Grimm no redujo la velocidad, conduciendo la pequeña columna hacia el embarcadero del muelle, sus botas golpeando las pesadas vigas de madera.
Ardían incendios en dos almacenes cercanos y en varios de los emplazamientos de cañones ligeros que defendían el muelle. Al menos tres de las aeronaves atracadas estaban en llamas, y varias formas inmóviles cubrían el embarcadero. El corazón de Grimm comenzó a latir salvajemente hasta que vio la Depredadora , todavía aparentemente sana y salva en su atraque.
Y entonces se produjo un aullido de cañón etérico, y uno de los emplazamientos de armas sin quemar explotó en una nube de astillas ardientes y luz cegadora.
Los ojos de Grimm se fijaron en el lugar donde el Tiburón de Niebla flotaba en la niebla, quizás a unos cien metros del astillero. Incluso mientras él miraba, sus armas hablaron una y otra vez, abriendo enormes agujeros en el embarcadero de madera, rastrillando los indefensos y vulnerables cascos de los barcos del puerto e incendiando aún más el embarcadero. Aullido tras aullido dieron origen a una cacofonía atronadora.
Una de las explosiones atravesó el casco de madera de un barco en el extremo más alejado del mueble y, por pura suerte, golpeó su núcleo de energía.
Se produjo un estallido de luz y calor, tan brillante que cegó a Grimm, tan caliente que le quemó la cara. Fue arrojado de sus pies cuando el embarcadero del muelle dejó escapar un gemido torturado, y toneladas de madera rota volaron en todas direcciones, destrozando los barcos más cercanos al desafortunado transporte.

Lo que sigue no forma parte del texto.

(* ===== verification/Teapot.v ===== *)
(** * The test picture and the teapot (baremetal/dp-test/render.c)

    What dp-test draws: a still pattern, and a mesh that is projected with single-precision floats
    and filled triangle by triangle with integers, through a depth buffer.  Signed arithmetic that
    leaves [int] is [Undef], as is a float out of the range of the integer it is converted to; the mesh of
    teapot_mesh.h and the C library's cosf and sinf are arguments.  The products in 64 bits cannot
    overflow and are plain. *)
From Stdlib Require Import SpecFloat.
From S2P Require Import Prelude SoctFb.
#[local] Open Scope list_scope.
#[local] Abbreviation length := List.length.

Definition TEAPOT_BOX : Z := 288.

(** [for (v in l)] with a body that may be undefined. *)
Fixpoint each {S X} (l : list X) (body : S -> X -> res S) (s : S) : res S :=
  match l with [] => Ret s | x :: l => s ← body s x; each l body s end.

(** ** The pattern *)

Definition bars : list (Z * Z * Z) :=
  [ (255, 255, 255); (255, 255, 0); (0, 255, 255); (0, 255, 0); (255, 0, 255); (255, 0, 0); (0, 0, 255); (0, 0, 0) ].

Definition background_color (v : video) (x y : Z) : Z * Z * Z :=
  if (x <? 4) || (x >=? u32 (fb_width v - 4)) || (y <? 4) || (y >=? u32 (fb_height v - 4)) then (255, 255, 255)
  else if y <? u32 (fb_height v * 3) / 4 then nth (Z.to_nat (u32 (x * 8) / fb_width v)) bars (0, 0, 0)
  else let g := u8 (u32 (x * 255) / u32 (fb_width v - 1)) in (g, g, g).

Definition pattern_draw (v : video) : video :=
  loop (fb_height v) (fun v y => loop (fb_width v) (fun v x =>
    let '(r, g, b) := background_color v x y in fb_put_pixel x y r g b v) v) v.

(** ** Projection *)

Definition teapot_bounds (v : video) : Z * Z * Z * Z :=
  (u32 (fb_width v / 2 - TEAPOT_BOX / 2), u32 (fb_height v / 2 - TEAPOT_BOX / 2), TEAPOT_BOX, TEAPOT_BOX).

Abbreviation float := spec_float.
Definition fadd : float -> float -> float := SFadd 24 128.
Definition fsub : float -> float -> float := SFsub 24 128.
Definition fmul : float -> float -> float := SFmul 24 128.
Definition fdiv : float -> float -> float := SFdiv 24 128.
Definition of_int (z : Z) : float := binary_normalize 24 128 z 0 false.
(** The literal n/d: both are exact, and the quotient rounds once. *)
Definition flit (n d : Z) : float := fdiv (of_int n) (of_int d).
(** Conversion to an integer type whose values are from [lo] to [hi]. *)
Definition to_int (lo hi : Z) (f : float) : res Z :=
  match f with
  | S754_zero _ => Ret 0
  | S754_finite s m e =>
      let a := if 0 <=? e then Zpos m * 2 ^ e else Zpos m / 2 ^ (- e) in
      let z := if s then - a else a in
      if (lo <=? z) && (z <=? hi) then Ret z else Undef
  | _ => Undef
  end.

(** A projected vertex: its place in the box and its depth. *)
Record vertex := Vertex { vx : Z; vy : Z; vz : Z }.

Section project.
Context (cosf sinf : float -> float).

Definition project (angle : float) (p : Z * Z * Z) : res vertex :=
  let '(px, py, pz) := p in
  let half := of_int (TEAPOT_BOX / 2) in
  let cs := cosf angle in let sn := sinf angle in
  let tc := cosf (flit 45 100) in let ts := sinf (flit 45 100) in
  let x := fmul (of_int px) (flit 1 16383) in
  let y := fmul (of_int py) (flit 1 16383) in
  let z := fmul (of_int pz) (flit 1 16383) in
  let rx := fadd (fmul x cs) (fmul z sn) in
  let rz := fadd (fmul (SFopp x) sn) (fmul z cs) in
  let ry := fsub (fmul y tc) (fmul rz ts) in
  let rz := fadd (fadd (fmul y ts) (fmul rz tc)) (flit 5 2) in
  let inv := fdiv (of_int 1) rz in
  a ← to_int (-32768) 32767 (fadd half (fmul (fmul (of_int 200) rx) inv));
  b ← to_int (-32768) 32767 (fsub half (fmul (fmul (of_int 200) ry) inv));
  c ← to_int 0 65535 (fmul (fsub rz (flit 14 10)) (fdiv (of_int 65535) (flit 22 10)));
  Ret (Vertex a b c).

Fixpoint project_all (angle : float) (l : list (Z * Z * Z)) : res (list vertex) :=
  match l with [] => Ret [] | p :: l => v ← project angle p; vs ← project_all angle l; Ret (v :: vs) end.
End project.

(** ** Triangles *)

Definition int (x : Z) : res Z := if (- 2 ^ 31 <=? x) && (x <? 2 ^ 31) then Ret x else Undef.
(** [p * q - r * s]. *)
Definition det (p q r s : Z) : res Z := a ← int (p * q); b ← int (r * s); int (a - b).

Record tri := Tri { ta : vertex; tb : vertex; tc : vertex }.

(** The triangle with its edge functions positive inside, and twice its area. *)
Definition winding (t : tri) : res (Z * tri) :=
  let 'Tri a b c := t in
  area ← det (vx b - vx a) (vy c - vy a) (vx c - vx a) (vy b - vy a);
  Ret (if area <? 0 then (- area, Tri a c b) else (area, t)).

Record bbox := Bbox { minx : Z; miny : Z; maxx : Z; maxy : Z }.
Definition bounds (t : tri) : bbox :=
  let 'Tri a b c := t in
  Bbox (Z.max 0 (Z.min (vx c) (Z.min (vx a) (vx b)))) (Z.max 0 (Z.min (vy c) (Z.min (vy a) (vy b))))
       (Z.min (TEAPOT_BOX - 1) (Z.max (vx c) (Z.max (vx a) (vx b)))) (Z.min (TEAPOT_BOX - 1) (Z.max (vy c) (Z.max (vy a) (vy b)))).

(** What is carried from pixel to pixel: the three edge functions, the depth, red and green. *)
Record walk := Walk { w0 : Z; w1 : Z; w2 : Z; zfp : Z; rfp : Z; gfp : Z }.
Definition step (d k : walk) : res walk :=
  a ← int (w0 k + w0 d); b ← int (w1 k + w1 d); c ← int (w2 k + w2 d);
  z ← int (zfp k + zfp d); r ← int (rfp k + rfp d); g ← int (gfp k + gfp d);
  Ret (Walk a b c z r g).

Definition crange : Z := 231 * 256.

(** The steps along a row and down a column. *)
Definition deltas (area : Z) (t : tri) : walk * walk :=
  let 'Tri a b c := t in
  let a12 := vy b - vy c in let b12 := vx c - vx b in
  let a20 := vy c - vy a in let b20 := vx a - vx c in
  let a01 := vy a - vy b in let b01 := vx b - vx a in
  let db := vz b - vz a in let dc := vz c - vz a in
  (Walk a12 a20 a01 (s32 (Z.quot ((db * a20 + dc * a01) * 256) area)) (s32 (Z.quot (crange * a12) area)) (s32 (Z.quot (crange * a20) area)),
   Walk b12 b20 b01 (s32 (Z.quot ((db * b20 + dc * b01) * 256) area)) (s32 (Z.quot (crange * b12) area)) (s32 (Z.quot (crange * b20) area))).

(** At the corner of the bounding box. *)
Definition corner (area : Z) (t : tri) (x y : Z) : res walk :=
  let 'Tri a b c := t in
  e0 ← det (vx b - x) (vy c - y) (vx c - x) (vy b - y);
  e1 ← det (vx c - x) (vy a - y) (vx a - x) (vy c - y);
  e2 ← det (vx a - x) (vy b - y) (vx b - x) (vy a - y);
  z ← int (vz a * 256 + s32 (Z.quot (((vz b - vz a) * e1 + (vz c - vz a) * e2) * 256) area));
  r ← int (24 * 256 + s32 (Z.quot (crange * e0) area));
  g ← int (24 * 256 + s32 (Z.quot (crange * e1) area));
  Ret (Walk e0 e1 e2 z r g).

(** ** Filling *)

(** The depth buffer by index, and memory. *)
Definition canvas : Type := (Z -> Z) * memory.

Definition FB_BYTE_B : Z := 0.
Definition FB_BYTE_G : Z := 1.
Definition FB_BYTE_R : Z := 2.

Definition set_depth (i z : Z) (d : Z -> Z) : Z -> Z := fun j => if j =? i then u16 z else d j.

(** One pixel: depth entry [i], colour at [p]. *)
Definition plot (i p : Z) (k : walk) (s : canvas) : canvas :=
  if 0 <=? (w0 k .| w1 k .| w2 k) then
    let zq := u32 (zfp k) .>> 8 in
    if zq <? s.1 i then
      let r := u8 (rfp k .>> 8) in let g := u8 (gfp k .>> 8) in
      (set_depth i zq s.1, store8 (p + FB_BYTE_B) (303 - r - g) (store8 (p + FB_BYTE_G) g (store8 (p + FB_BYTE_R) r s.2)))
    else s
  else s.

(** The pixels of a row. *)
Definition fill_row (d : walk) (i p : Z) (n : Z) (k : walk) (s : canvas) : res canvas :=
  r ← each (seqZ 0 n) (fun '(k, i, p, s) _ => let s := plot i p k s in k ← step d k; Ret (k, i + 1, u64 (p + 3), s)) (k, i, p, s);
  Ret r.2.

Section teapot.
(** [fb] and [width] as [teapot_render] hoists them, and the box's place on the screen. *)
Context (fb width x0scr y0scr : Z).

Definition at_px (x y : Z) : Z := u64 (fb + u64 (u64 (u64 (u64 (y0scr + y) * width) + u32 (x0scr + x)) * 3)).

Definition fill (area : Z) (t : tri) (s : canvas) : res canvas :=
  let bb := bounds t in
  if (minx bb >? maxx bb) || (miny bb >? maxy bb) then Ret s else
  let '(dx, dy) := deltas area t in
  k ← corner area t (minx bb) (miny bb);
  r ← each (seqZ (miny bb) (maxy bb - miny bb + 1)) (fun '(k, s) y =>
        s ← fill_row dx (y * TEAPOT_BOX + minx bb) (at_px (minx bb) y) (maxx bb - minx bb + 1) k s;
        k ← step dy k; Ret (k, s)) (k, s);
  Ret r.2.

Definition draw_face (s : canvas) (t : tri) : res canvas :=
  '(area, t) ← winding t;
  if area <? 4 then Ret s else fill area t s.

Definition clear_box (m : memory) : memory :=
  loop TEAPOT_BOX (fun m y => memset (at_px 0 y) 0 (TEAPOT_BOX * 3) m) m.
End teapot.

Definition corner_of (vs : list vertex) (i : Z) : res vertex := of_opt (nth_error vs (Z.to_nat i)).
Definition face_of (vs : list vertex) (f : Z * Z * Z) : res tri :=
  let '(ia, ib, ic) := f in a ← corner_of vs ia; b ← corner_of vs ib; c ← corner_of vs ic; Ret (Tri a b c).

Section render.
Context (cosf sinf : float -> float) (verts faces : list (Z * Z * Z)).

(** The depth buffer is fresh in every frame. *)
Definition teapot_render (angle : float) (v : video) : res video :=
  let half := TEAPOT_BOX / 2 in
  let x0scr := Z.quot (s32 (fb_width v)) 2 - half in let y0scr := Z.quot (s32 (fb_height v)) 2 - half in
  vs ← project_all cosf sinf angle verts;
  let m := clear_box (fb_draw v) (fb_width v) x0scr y0scr (cpu v) in
  s ← each faces (fun s f => t ← face_of vs f; draw_face (fb_draw v) (fb_width v) x0scr y0scr s t) ((fun _ => 0xFFFF), m);
  Ret (set_cpu s.2 v).
End render.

Y luego, con el grito de las vigas que protestaban, la mitad del embarcadero del muelle se desprendió del costado del Aguja, rota. Los dirigibles atracados muelle abajo y que no estaban listos para volar cayeron como piedras, y Grimm pudo oír a sus tripulaciones gritar impotentes mientras lo hacían. Los estibadores y trabajadores se sumergieron en las profundidades neblinosas junto con el muelle, prestando sus propios gritos al estruendo, mientras la gravedad simple y despiadada los reclamaba a todos juntos, madera, mástil y alma.
Y aún así, ráfaga tras ráfaga aullaron desde el cañón de Mistshark, rompiendo más la cubierta del muelle como un hombre enojado con un martillo que destruye vajilla fina, y reclamando aeronave tras aeronave con metódica precisión, desatando todo el poder destructivo de una embarcación armada sobre el muelle indefenso.
-¡Atrás! -gritó Grimm- ¡Hacia la Aguja! ¡Salid de la cubierta!
Los aeronautas se apresuraron a regresar al refugio de la Aguja mientras el fuego de los cañones se acercaba cada vez más. Grimm fue el último en bajarse del embarcadero, y el fuego enemigo estaba tan cerca que pudo sentir la fuerza a través de las suelas de sus botas.
Grimm tuvo tiempo de darse la vuelta antes de que, con un gemido aullante, todo el astillero comenzara a girar y moverse antes de lo que sería una caída inevitable desde la obstinada altura de la Aguja Albion hasta la superficie. Grimm vio que la plataforma nivelada comenzaba a inclinarse y deslizarse, y los incendios ardían en docenas de lugares. La Depredadora se balanceó impotente en su atraque.
Y entonces el fuego de cañón del Tiburón de Niebla alcanzó a la Depredadora, y el barco de Grimm, su hogar, se desvaneció en una ensordecedora nube de fuego y una luz cegadora.